Враг дерзкой ночной атаки не ожидал. В результате около роты противника было уничтожено. Под утро наш стрелковый полк отошел на берег реки Кудь, а немцы, перебросив танки из деревни Корево, повели наступление на Мосты, где нас уже не было.
Утро 15 сентября выдалось хмурое, туманное. Часов в шесть гитлеровцы открыли артиллерийский огонь по всему фронту. Затем появились самолеты, выискивая среди леса наши позиции. От Александра Васильевича Чапаева прибежал красноармеец. Запыхавшись, он просил меня подойти на КП полка, и я быстро собрался.
Пора расставаться, сказал Чапаев, протягивая мне руку. Встретимся после нашей победы.
А может быть, раньше? с надеждой спросил я.
Майор Чапаев улыбнулся и уже на ходу сказал, что уходит на север: приказано формировать новый артиллерийский полк на базе дивизиона.
На прощание Александр Васильевич сделал нам своеобразный дорогой подарок: передал батарее два трактора-тягача, которые здорово нас потом выручали. [44]
На дальних подступах к столице
А наш полк на станции Пено погрузился в эшелон, прибыл на станцию Сафоново, где моей батарее поставили задачу идти на юг, в район Дорогобужа, снова под Смоленск и Ярцево. В записке майора Каминского было сказано: прибыть в распоряжение генерала Казакова, но маршрут движения не обозначался. Путь предстоит тяжелый, неблизкий двести километров с техникой да по разбитым дорогам... Горючее нам удалось достать у наших соседей «чапаевцев», для машин это главное. И вот снова от деревни к деревне...
Железнодорожный узел Нелидово. Вечером, до нашего прихода, он подвергся бомбежке. Разрушены были станция, много жилых домов. Дыхание фронта здесь чувствовалось ощутимее.
На переправе ко мне подошел Кузнецов и выложил новости. Ему удалось достать газеты в проходящей редакционной машине и узнать, что немцы остановлены почти на всех фронтах. Эта весть быстро разлетелась среди батарейцев, и мы идем дальше. Наша дорога вдоль фронта, впереди истоки уже знакомой реки Вопь, знакомые леса, перелески. Только уже сентябрь, и лист на деревьях пожелтел.
Возле Вышегор нашу колонну остановил майор. Предъявив свои документы, он потребовал и мое удостоверение личности. Оказалось, что едет он от генерала Казакова, в чье распоряжение мы и должны были поступить. В тот же вечер, 20 сентября, я получил от генерала Казакова приказание: привести людей и технику в порядок, получить недостающие до штатной численности орудия, боекомплект, а затем перекрыть участок танкоопасного направления от деревни Суетово до высоты 220. Узнав, что я уже воевал в этих местах, генерал Казаков напомнил, что участок обороны на реке Вопь прочно удерживается нашими войсками и немцы побаиваются снова форсировать эту реку.
Наутро жизнь батареи вошла в свое русло.
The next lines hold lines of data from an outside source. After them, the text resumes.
(** * Interactive Ollama chat clients (gemma_interactive.py, phi_interactive.py)

    A shallow embedding of the two session controllers, of the stream
    decoding loop they share and of the conversation store, with the
    properties of the specification stated over it.

    Conventions.
    - A Python [str] whose code points lie in U+0000..U+00FF is a Rocq
      [string]; one character is one code point, so [len] and slicing
      count characters.  What is typed at the keyboard, the names of
      models and files, and the keys of dictionaries are such strings.
      A [str] that holds a code point above U+00FF, as the service or a
      file can deliver it, is given by its code points ([PUni]).
    - A Python [bytes] is a [list byte].
    - Values that come out of [json.loads] are [pyval]s; a [dict] is an
      association list in insertion order, looked up by its first match.
    - An exception is a [Raise] in the [result] type.
    - What the process prints is a list of [output] events; the prompts
      of [input()] and the pictographs of some texts are left out. *)

From Stdlib Require Import List Strings.String Strings.Ascii Strings.Byte.
From Stdlib Require Import ZArith NArith Bool Arith Lia DecimalString.
Import ListNotations.

Local Open Scope string_scope.
Local Open Scope list_scope.

Set Warnings "-register-all".

(* ===================================================================== *)
(** ** Python values and exceptions                                        *)
(* ===================================================================== *)

Definition bytes := list byte.

Inductive pyval : Type :=
| PNone
| PBool (b : bool)
| PInt (z : Z)
| PFloat (repr : string)                 (* a float, by its [repr] *)
| PStr (s : string)                      (* a str of U+0000..U+00FF *)
| PUni (codes : list N)                  (* a str with a code point above
                                            U+00FF, by its code points *)
| PList (l : list pyval)
| PDict (d : list (string * pyval)).

Inductive exn : Type :=
| TypeError
| AttributeError
| KeyError
| IndexError
| EOFError
| OSError
| UnicodeDecodeError
| UnicodeEncodeError
| JSONDecodeError
| RecursionError
| KeyboardInterrupt                       (* not of the class Exception *)
| ReqTimeout                              (* requests.exceptions.Timeout *)
| RequestException (msg : string)         (* any other requests exception *)
| Unmodelled.       (* not a Python exception: the answer of the concrete
                       reader [Json.loads] to text it does not cover *)

Inductive result (A : Type) : Type :=
| Ok (a : A)
| Raise (e : exn).

Arguments Ok {A} a.
Arguments Raise {A} e.

Definition bind {A B} (r : result A) (k : A -> result B) : result B :=
  match r with
  | Ok a => k a
  | Raise e => Raise e
  end.

(** [requests.exceptions.Timeout] is a subclass of
    [requests.exceptions.RequestException]. *)
Definition is_request_exception (e : exn) : bool :=
  match e with
  | ReqTimeout | RequestException _ => true
  | _ => false
  end.

(** *** Strings *)

Fixpoint string_of_list (l : list ascii) : string :=
  match l with
  | [] => EmptyString
  | c :: l' => String c (string_of_list l')
  end.

Fixpoint list_of_string (s : string) : list ascii :=
  match s with
  | EmptyString => []
  | String c s' => c :: list_of_string s'
  end.

(** [s[:n]] *)
Definition str_slice_to (n : nat) (s : string) : string := substring 0 n s.

(** [needle in hay] for two strings. *)
Fixpoint str_contains (needle hay : string) : bool :=
  prefix needle hay ||
  match hay with
  | EmptyString => false
  | String _ hay' => str_contains needle hay'
  end.

(** *** Strings by their code points *)

Definition codes_of (s : string) : list N :=
  map N_of_ascii (list_of_string s).

(** The [str] with the given code points. *)
Definition str_of_codes (codes : list N) : pyval :=
  if forallb (fun c => c <? 256)%N codes
  then PStr (string_of_list (map ascii_of_N codes))
  else PUni codes.

Fixpoint codes_eqb (x y : list N) : bool :=
  match x, y with
  | [], [] => true
  | a :: x', b :: y' => (a =? b)%N && codes_eqb x' y'
  | _, _ => false
  end.

Fixpoint codes_prefix (p l : list N) : bool :=
  match p, l with
  | [], _ => true
  | a :: p', b :: l' => (a =? b)%N && codes_prefix p' l'
  | _ :: _, [] => false
  end.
Орудия мы поставили на позиции довольно быстро, к встрече противника вполне подготовились, и вот, когда над лесом пролетел немецкий самолет, высматривая участок местности, я не выдержал и дал команду:
По самолету первому, один снаряд, огонь!..
Сначала мне показалось, что выстрел был неудачным самолет продолжал свой полет, но через несколько секунд за гитлеровской машиной потянулся дымный хвост; не дотянув до реки, она врезалась в землю и взорвалась. Однако радость наша вскоре омрачилась: меня вызвали к генералу Казакову. Разговор с ним не обещал ничего хорошего, так как командующий, оказывается, установил запрет на стрельбу в этом районе. И я действительно получил за сбитый самолет противника взыскание, хотя, признаться, в душе оставался доволен: ведь не стало еще одного фашиста!
Стрельбу по самолетам противника мы прекратили и до 1 октября [45] только провожали взглядом летящие вражеские истребители да бомбардировщики. Но такой «мирной» жизни утром 2 октября пришел конец. С рассветом фашистская артиллерия открыла ураганный огонь по позициям наших войск, занявших оборонительные рубежи. Шум моторов гитлеровских тяжелых танков был слышен перед нами почти по всему фронту.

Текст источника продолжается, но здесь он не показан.